(** The tokens of a restore and of a kill of the same machine. *)
Definition restore_c : RestoreClaims := restore_claims cfg (restore_body "a") (at_time 1000 "r").
Definition kill_c : RevokeComputeClaims := revoke_claims cfg (kill_body "a") (at_time 1000 "k") 1.
Definition restore_tok : string := sign_kernel_token restore_c (k_signing_key cfg).
Definition kill_tok : string := sign_kernel_token kill_c (k_signing_key cfg).

Lemma restore_tok_verified t : t = 1002%Z \/ t = 1003%Z ->
  restore_verified rcfg restore_tok (f64_of_Z t) restore_c /\
  peek_action restore_tok = Some REVOKE_RESTORE_ACTION.
Proof.
  intros Ht. destruct (fingerprint_issuable (restore_payload "restore_r" (Revoke.Demo.vm "a") None))
    as [Hfp Hfn]. apply signed_restore_verified; [done| | | |].
  - split; [|done]. rewrite !Forall_cons. split_and!; try exact (Forall_nil_2 _); try reflexivity.
  - done.
  - split_and!; try done; vm_compute; reflexivity.
  - apply window_1000. destruct Ht as [-> | ->]; [by left|by right].
Qed.

Lemma kill_tok_verified : kill_verified rcfg kill_tok (f64_of_Z 1002) kill_c /\
  peek_action kill_tok <> Some REVOKE_RESTORE_ACTION.
Proof.
  destruct (minted_claims_ok cfg (kill_body "a") (at_time 1000 "k") 1) as (Hok & Hb & Hi).
  { apply kill_mint_ok; reflexivity. } { by vm_compute. }
  apply signed_kill_verified; [done..|]. apply window_1000. by left.
Qed.

Lemma retried_restore_undoes_kill_witness :
  exists rw2 : RWorld ScriptedExecutor (gset NonceKey), calls (executor rw2) =
    [("start", Revoke.Demo.vm "a"); ("stop", Revoke.Demo.vm "a"); ("start", Revoke.Demo.vm "a")].
Proof.
  destruct (restore_tok_verified 1002) as [Hr1 Hp]; [by left|].
  destruct (restore_tok_verified 1003) as [Hr2 _]; [by right|].
  destruct kill_tok_verified as [Hk Hpk].
  pose proof (retried_restore_undoes_kill rcfg restore_tok restore_c kill_tok kill_c
    (clock_at 1002) (clock_at 1003) (f64_of_Z 990) (reaper_world [true; false; false]) (Backend "503")
    {| so_instance := "agent-vm"; so_op_id := "stop"; so_prev_state := "UNKNOWN" |}
    {| so_instance := "agent-vm"; so_op_id := "start"; so_prev_state := "UNKNOWN" |}
    Hp Hpk Hr1 Hk Hr2 eq_refl eq_refl eq_refl ltac:(apply bool_decide_eq_false; by vm_compute)
    eq_refl eq_refl eq_refl) as Hu.
  cbv zeta in Hu. destruct (poll _ _ _ _ _) as [[os1 last1] rw1].
  destruct (poll _ _ _ _ _) as [[os2 last2] rw2]. destruct Hu as (_ & _ & _ & Hx).
  exists rw2. rewrite Hx. reflexivity.
Defined.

- - - - - - -

Every record must be retyped so that it matches the original exactly.

Answer to the problem =
(** The tokens of a restore and of a kill of the same machine. *)
Definition restore_c : RestoreClaims := restore_claims cfg (restore_body "a") (at_time 1000 "r").
Definition kill_c : RevokeComputeClaims := revoke_claims cfg (kill_body "a") (at_time 1000 "k") 1.
Definition restore_tok : string := sign_kernel_token restore_c (k_signing_key cfg).
Definition kill_tok : string := sign_kernel_token kill_c (k_signing_key cfg).

Lemma restore_tok_verified t : t = 1002%Z \/ t = 1003%Z ->
  restore_verified rcfg restore_tok (f64_of_Z t) restore_c /\
  peek_action restore_tok = Some REVOKE_RESTORE_ACTION.
Proof.
  intros Ht. destruct (fingerprint_issuable (restore_payload "restore_r" (Revoke.Demo.vm "a") None))
    as [Hfp Hfn]. apply signed_restore_verified; [done| | | |].
  - split; [|done]. rewrite !Forall_cons. split_and!; try exact (Forall_nil_2 _); try reflexivity.
  - done.
  - split_and!; try done; vm_compute; reflexivity.
  - apply window_1000. destruct Ht as [-> | ->]; [by left|by right].
Qed.

Lemma kill_tok_verified : kill_verified rcfg kill_tok (f64_of_Z 1002) kill_c /\
  peek_action kill_tok <> Some REVOKE_RESTORE_ACTION.
Proof.
  destruct (minted_claims_ok cfg (kill_body "a") (at_time 1000 "k") 1) as (Hok & Hb & Hi).
  { apply kill_mint_ok; reflexivity. } { by vm_compute. }
  apply signed_kill_verified; [done..|]. apply window_1000. by left.
Qed.

Lemma retried_restore_undoes_kill_witness :
  exists rw2 : RWorld ScriptedExecutor (gset NonceKey), calls (executor rw2) =
    [("start", Revoke.Demo.vm "a"); ("stop", Revoke.Demo.vm "a"); ("start", Revoke.Demo.vm "a")].
Proof.
  destruct (restore_tok_verified 1002) as [Hr1 Hp]; [by left|].
  destruct (restore_tok_verified 1003) as [Hr2 _]; [by right|].
  destruct kill_tok_verified as [Hk Hpk].
  pose proof (retried_restore_undoes_kill rcfg restore_tok restore_c kill_tok kill_c
    (clock_at 1002) (clock_at 1003) (f64_of_Z 990) (reaper_world [true; false; false]) (Backend "503")
    {| so_instance := "agent-vm"; so_op_id := "stop"; so_prev_state := "UNKNOWN" |}
    {| so_instance := "agent-vm"; so_op_id := "start"; so_prev_state := "UNKNOWN" |}
    Hp Hpk Hr1 Hk Hr2 eq_refl eq_refl eq_refl ltac:(apply bool_decide_eq_false; by vm_compute)
    eq_refl eq_refl eq_refl) as Hu.
  cbv zeta in Hu. destruct (poll _ _ _ _ _) as [[os1 last1] rw1].
  destruct (poll _ _ _ _ _) as [[os2 last2] rw2]. destruct Hu as (_ & _ & _ & Hx).
  exists rw2. rewrite Hx. reflexivity.
Defined.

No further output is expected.